Taylor allait donc devoir prendre une décision : si elle prenait le risque de nourrir régulièrement Samuel, elle savait pertinemment qu’il n’arriverait jamais à se contrôler, il était trop instable pour y arriver. Si elle refusait, il allait se laisser mourir de soif et elle ne pouvait l’accepter.

- Tout autre sang à côté du tien semble fade. Nourris une fois un vampire de ton sang et plus jamais il ne se contentera des autres.

Avait-elle condamné Samuel ? La culpabilité lui noua l’estomac et elle eut envie de vomir. Elle avait fait de son ami un drogué et chacune de ses visites le rendait un peu plus dépendant.

- Quelles solutions ai-je ?

- Le sevrage, encore faut-il qu’il puisse le supporter.

- Je vois…

Taylor ferma les yeux, le cœur douloureux. Elle devait pourtant se ressaisir : le temps auprès de son père était limité, et elle avait encore des questions.

- Le mélange des sangs peut-il me donner des aptitudes ?

- Oui, c’est la principale raison de l’expérience.

- Même après vingt-deux ans d’existence ?

- Développe.

- Du jour au lendemain, je pouvais comprendre, lire et parler une langue que je n’avais jamais apprise.

Baltazard marmonna quelque chose que Taylor ne put entendre, mais le sourire qu’il affichait n’était pas pour la rassurer.

- Vu ton expression, tu n’es pas surpris. Cela fait partie de ton gigantesque plan ?

- Disons que l’avenir promet d’être particulièrement intéressant, jubila-t-il.

Elle essaya de décrypter ses paroles, mais il semblait être dans son propre monde.

- Tu comprendras tout très bientôt, fais-moi confiance.

- C’est bien ça le problème…

Taylor avait parlé si bas que son père ne l’entendit pas depuis son bureau. Elle voulut se lever et faire quelques pas en sentant le début d’une migraine, mais la douleur dans sa tête se fit plus vive et elle resta clouée au canapé.

- Les effets de la drogue, ça va vite passer.

- Ce n’est pas ça : Lev essaie de me contacter, mais le signal bloque. Je dois y aller.

- Laisse-moi te raccompagner.

- Ça ne sera pas nécessaire.

Taylor se leva en prenant appui sur le dossier du canapé et s’arrêta.

- Une dernière question : il y a-t-il une prophétie sur moi ?

Baltazard suspendit ses gestes et regarda attentivement sa fille.

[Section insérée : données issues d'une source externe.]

(* ===== verification/DiskScenarios.v ===== *)
(** Concrete runs of the simulated disk and of the scheduler: inputs at which
    the general theorems apply, and the two histories in which the durability
    oracle accuses the simulator of a damage it did on purpose; and replicated
    fault patterns, three zones of one process each under a rolling pattern and
    under a stripe rotation. *)

From stdpp Require Import base list numbers gmap strings sorting relations.
From Stdlib Require Import QArith.
From S2P Require Import Prelude Names Storage JournalIo Crc Cursor Replication ReplicationSafe Sectors Image ImageInv ImageCrash Disk Scheduler.
#[local] Open Scope Z_scope.

(** ** A keyed generator that satisfies the laws *)

Definition byte_rng : KeyedRng := {|
  rng_fill seed := repeatZ SECTOR_SIZE (Z_to_byte (seed + 7));
  rng_byte_bit seed n := (seed mod n, seed mod 8);
|}.

#[global] Instance byte_rng_laws : KeyedRngLaws byte_rng.
Proof.
  split; intros; cbn; [by apply len_repeatZ| |]; apply Z.mod_pos_bound; lia.
Qed.

#[local] Existing Instance byte_rng.
#[local] Existing Instance castagnoli.

(** Every crash rolls back; syncs are honest, or always lie. *)
Definition rollback_config : StorageConfiguration := mkStorageConfiguration 0 0 0 0 1 0 0 0.
Definition lying_config : StorageConfiguration := mkStorageConfiguration 1 0 0 0 1 0 0 0.
(** Every dirty sector is lost. *)
Definition losing_config : StorageConfiguration := mkStorageConfiguration 0 1 0 0 1 1 0 0.

Definition even_weight : Z → Q := λ _, 1%Q.
Definition low_rolls : Z → Q := λ _, 0%Q.
Definition low_draws : CrashDraws := mkDraws 0 0 0 0 0 low_rolls (λ _, 0) (λ _, true).

Definition after (o : ImageOp) (m : FileImage) : FileImage := default m (image_exec o m).

(** 100 bytes written to an empty file, then synced. *)
Definition file0 : FileImage := FileImage_new 0 1 false.
Definition file1 : FileImage := after (OpWrite 0 (repeatZ 100 x01)) file0.
Definition file2 : FileImage := after (OpSync rollback_config even_weight low_rolls) file1.
(** The file grows: its only sector is dirty again, its first 100 bytes stamped. *)
Definition file3 : FileImage := after (OpSetLen 200) file2.

(** The same write, with a sync that lied and a writeback that failed. *)
Definition lied2 : FileImage := after (OpSync lying_config even_weight low_rolls) file1.
Definition lied3 : FileImage := after (OpFailWriteback false) lied2.

Lemma reach_after o m :
  reachable m → permitted o m → is_Some (image_exec o m) → reachable (after o m).
Proof.
  intros Hm Hp [m' E]. unfold after. rewrite E. cbn. by eapply reach_step.
Qed.

Lemma is_set_zero s n : is_set (mkSectorBitSet [0] n) s = false.
Proof.
  unfold is_set. cbn [sb_bits sb_len]. replace (nth _ _ _) with 0; [by rewrite Z.land_0_l, andb_false_r|].
  by destruct (word_of s) as [|[|k]].
Qed.

Lemma file1_reachable : reachable file1.
Proof.
  apply reach_after; [by apply reach_new| |vm_compute; by eexists].
  split; [done|]. vm_compute. discriminate.
Qed.
Lemma file2_reachable : reachable file2.
Proof. apply reach_after; [apply file1_reachable|done|by eexists]. Qed.
Lemma file3_reachable : reachable file3.
Proof. apply reach_after; [apply file2_reachable|done|by eexists]. Qed.
Lemma lied3_reachable : reachable lied3.
Proof.
  apply reach_after; [|done|by eexists]. apply reach_after; [apply file1_reachable|done|by eexists].
Qed.

Lemma file3_no_lies : no_lies file3.
Proof.
  intros s _. assert (fi_lied file3 = mkSectorBitSet [0] 1) as -> by (vm_compute; reflexivity).
  apply is_set_zero.
Qed.
Lemma file1_no_lies : no_lies file1.
Proof.
  intros s _. assert (fi_lied file1 = mkSectorBitSet [0] 1) as -> by (vm_compute; reflexivity).
  apply is_set_zero.
Qed.

(** Damage under a grown sector is taken for a simulator bug.  A file is
    written, honestly synced and grown, so its sector is dirty while its first
    bytes are still stamped; [corrupt_bytes] damages a stamped byte on the
    device but skips the sector's stamp because it is dirty; the next crash
    that rolls the sector back panics, though no sync ever lied. *)
Theorem corrupt_under_grow_panics :
  reachable file3 ∧ no_lies file3 ∧
  (corrupt_bytes 0 1 file3).2 = true ∧
  crash [] rollback_config false even_weight low_draws (corrupt_bytes 0 1 file3).1 = None.
Proof.
  split_and!; [apply file3_reachable|apply file3_no_lies|vm_compute; reflexivity..].
Qed.

(** Dropping the cache of a sector a sync lied about hides the lie.  The
    writeback of a lied-about sector fails and the cache is dropped: the
    sector is clean but keeps its lie and its stamp.  The next crash lists as
    lied about only dirty sectors, so it panics on the lost write even with
    the lying family armed, where without the drop it reports the sector. *)
Theorem drop_after_lie_panics :
  reachable lied3 ∧
  (cr_lost_synced ∘ snd <$> crash [] lying_config true even_weight low_draws lied3) = Some [0] ∧
  crash [] lying_config true even_weight low_draws (drop_cache lied3).1 = None.
Proof.
  split_and!; [apply lied3_reachable|vm_compute; reflexivity..].
Qed.

(** ** The theorems at these inputs *)

Lemma image_never_panics_witness :
  ∃ m', image_exec (OpCrash [] losing_config false even_weight low_draws) file3 = Some m' ∧ image_ok m'.
Proof.
  exact (image_never_panics (OpCrash [] losing_config false even_weight low_draws) file3
           file3_reachable (or_intror file3_no_lies)).
Defined.

Lemma crash_keeps_synced_witness :
  ∃ m' r, crash [] losing_config false even_weight low_draws file3 = Some (m', r) ∧
    survived file3 m' (cr_lost_synced r) ∧ (no_lies file3 → cr_lost_synced r = []).
Proof.
  exact (crash_keeps_synced [] losing_config false even_weight low_draws file3 file3_reachable
           (or_intror file3_no_lies)).
Defined.

Lemma sync_survives_crash_witness :
  ∃ m' r, crash [] losing_config false even_weight low_draws
            (sync rollback_config even_weight low_rolls file1).1 = Some (m', r) ∧
    len (fi_visible m') = len (fi_visible file1) ∧
    ∀ i, Z.of_nat i < len (fi_visible file1) →
      is_set (fi_stranded file1) (Z.of_nat i / SECTOR_SIZE) = false →
      fi_visible m' !! i = fi_visible file1 !! i.
Proof.
  exact (sync_survives_crash rollback_config even_weight low_rolls [] losing_config false even_weight
           low_draws file1 file1_reachable eq_refl (or_intror file1_no_lies)).
Defined.

(** Two sectors: one write synced, one dropped by a writeback that fails and
    reverts the cache, written again and kept by the next that fails, then a
    crash that loses what it can. *)
Definition disk_ops : list DiskOp :=
  [DWrite 0 (repeatZ 512 x01); DSync rollback_config even_weight low_rolls;
   DWrite 512 (repeatZ 512 x02); DSyncFailed true; DWrite 512 (repeatZ 512 x03);
   DSyncFailed false; DCrash [] losing_config even_weight low_draws].

Lemma disk_refines_contract_witness :
  ∃ m', disk_run disk_ops (FileImage_new 1024 1 false) = Some m' ∧
    file_runs disk_ops (as_file ∅ IoConstraints_NONE (FileImage_new 1024 1 false))
      (as_file ∅ IoConstraints_NONE m').
Proof.
  apply (disk_refines_contract ∅ IoConstraints_NONE 1024 1 false disk_ops).
  - vm_compute. split; discriminate.
  - repeat constructor; vm_compute; done || discriminate.
Defined.

(** ** Replicated fault patterns *)

Definition node (n : Z) : IpAddr := V4 (Z_to_byte <$> [10; 0; 1; n]).

Definition three_zones : list (IpAddr * LocalityInfo) :=
  [(node 1, mkLocalityInfo "dc" "b" "m1"); (node 2, mkLocalityInfo "dc" "a" "m2");
   (node 3, mkLocalityInfo "dc" "c" "m3")]%string.

Definition one_each : ReplicatedFaults := ReplicatedFaults_new Zone.

Definition plan_of (kind : PatternKind) : ReplicationPlan :=
  match draw one_each three_zones kind [] with Some p => p | None => mkReplicationPlan Spared 0 [] [] end.

(** Two stripes to a file, a sector each, and a header only its node has. *)
Definition wal : list LayoutRegion :=
  [mkLayoutRegion (lit "wal/./seg") 512 1024 "entry" (Some 7) None;
   mkLayoutRegion (lit "wal/seg") 0 512 "header" None None;
   mkLayoutRegion (lit "wal/seg") 1024 1536 "entry" (Some 8) None].

Definition everywhere (ip : IpAddr) : option LayoutIndex := Some (LayoutIndex_new wal).

Definition hit (n sector : Z) : Damaged := mkDamaged (node n) (lit "wal/seg") sector.

(** Node 1, in the second zone, takes damage once the turn comes to it; node 3
    is spared until that is repaired. *)
Definition rolling_start : FaultState := fault_start [plan_of PK_Rolling] everywhere.
Definition after_first : FaultState := fault (hit 1 1) (settle_turns (node 1) rolling_start).
Definition after_second : FaultState := fault (hit 3 1) after_first.
Definition after_repair : FaultState := fault (hit 3 1) (repair [hit 1 1] after_second).

Lemma rolling_history :
  fs_damage after_first = [hit 1 1] ∧ fs_damage after_second = [hit 1 1] ∧ fs_damage after_repair = [hit 3 1].
Proof. vm_compute. done. Qed.

(** Node 1 publishes an entry it is about to write over its damaged sector:
    the sector is described anew. *)
Definition in_flight_wal : list LayoutRegion :=
  mkLayoutRegion (lit "wal/seg") 600 1000 "entry" (Some 9) None :: wal.
Definition after_publish : FaultState := publish_layout (node 1) in_flight_wal after_second.

Lemma described_history :
  described_anew (node 1) in_flight_wal after_second = [hit 1 1] ∧
  described_anew (node 1) wal after_second = [].
Proof. vm_compute. done. Qed.

Lemma damage_spares_a_domain_witness :
  (∃ m d, m ∈ three_zones ∧ plan_domain (plan_of PK_Rolling) m.1 = Some d ∧
    ¬ holds_damage [] after_second (plan_of PK_Rolling) (Some 7) d) ∧
  ∃ m d, m ∈ three_zones ∧ plan_domain (plan_of PK_Rolling) m.1 = Some d ∧
    ¬ holds_damage (described_anew (node 1) in_flight_wal after_second ++ []) after_publish
        (plan_of PK_Rolling) (Some 9) d.
Proof.
  assert (rtc fault_step (rolling_start, []) (after_second, [])) as Hr.
  { apply rtc_l with (settle_turns (node 1) rolling_start, []); [apply Step_settle|].
    apply rtc_l with (after_first, []); [apply Step_fault|]. apply rtc_once, Step_fault. }
  split;
    (apply (damage_spares_a_domain one_each three_zones PK_Rolling [] (plan_of PK_Rolling)
       [plan_of PK_Rolling] everywhere);
     [cbn; lia|repeat constructor; vm_compute; set_solver|done|vm_compute; reflexivity|left|]);
    [exact Hr|].
  eapply rtc_r; [exact Hr|]. apply Step_publish.
Defined.

(** Under the rotation the stripes 7 and 8 go to different zones, and the
    header to none. *)
Lemma striped_history :
  let st := fault_start [plan_of PK_Striped] everywhere in
  (λ n, (λ sector, eligible st (hit n sector)) <$> [0; 1; 2]) <$> [1; 2; 3] =
    [[false; true; false]; [false; false; false]; [false; false; true]].
Proof. vm_compute. done. Qed.

Lemma layout_lookup_exact_witness :
  entries_in (LayoutIndex_new wal) (lit "wal/seg") 600 1030 ≡ₚ
    (λ r, (lr_stripe r, lr_shard r)) <$> filter (λ r, shares_bytes (lit "wal/seg") 600 1030 r = true) wal.
Proof. apply (layout_lookup_exact wal (lit "wal/seg") 600 1030). repeat (apply Forall_cons; split; [cbn; lia|]). constructor. Defined.

(** The lookup lists the regions from the last to the first. *)
Lemma lookup_is_reversed :
  entries_in (LayoutIndex_new wal) (lit "wal/seg") 0 1536 = [(Some 8, None); (Some 7, None); (None, None)].
Proof. vm_compute. done. Qed.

- Pourquoi cette question ?

- Par curiosité.

- Qui t’a parlé des prophéties ?

- Personne…

- Comment alors ?

- Quand on sait où chercher, on trouve.

Taylor venait de mettre le doigt sur un élément visiblement important, mais elle n’avait plus le temps pour creuser la question. De plus, son père semblait particulièrement intéressé par le sujet, ce qui ne lui plaisait guère.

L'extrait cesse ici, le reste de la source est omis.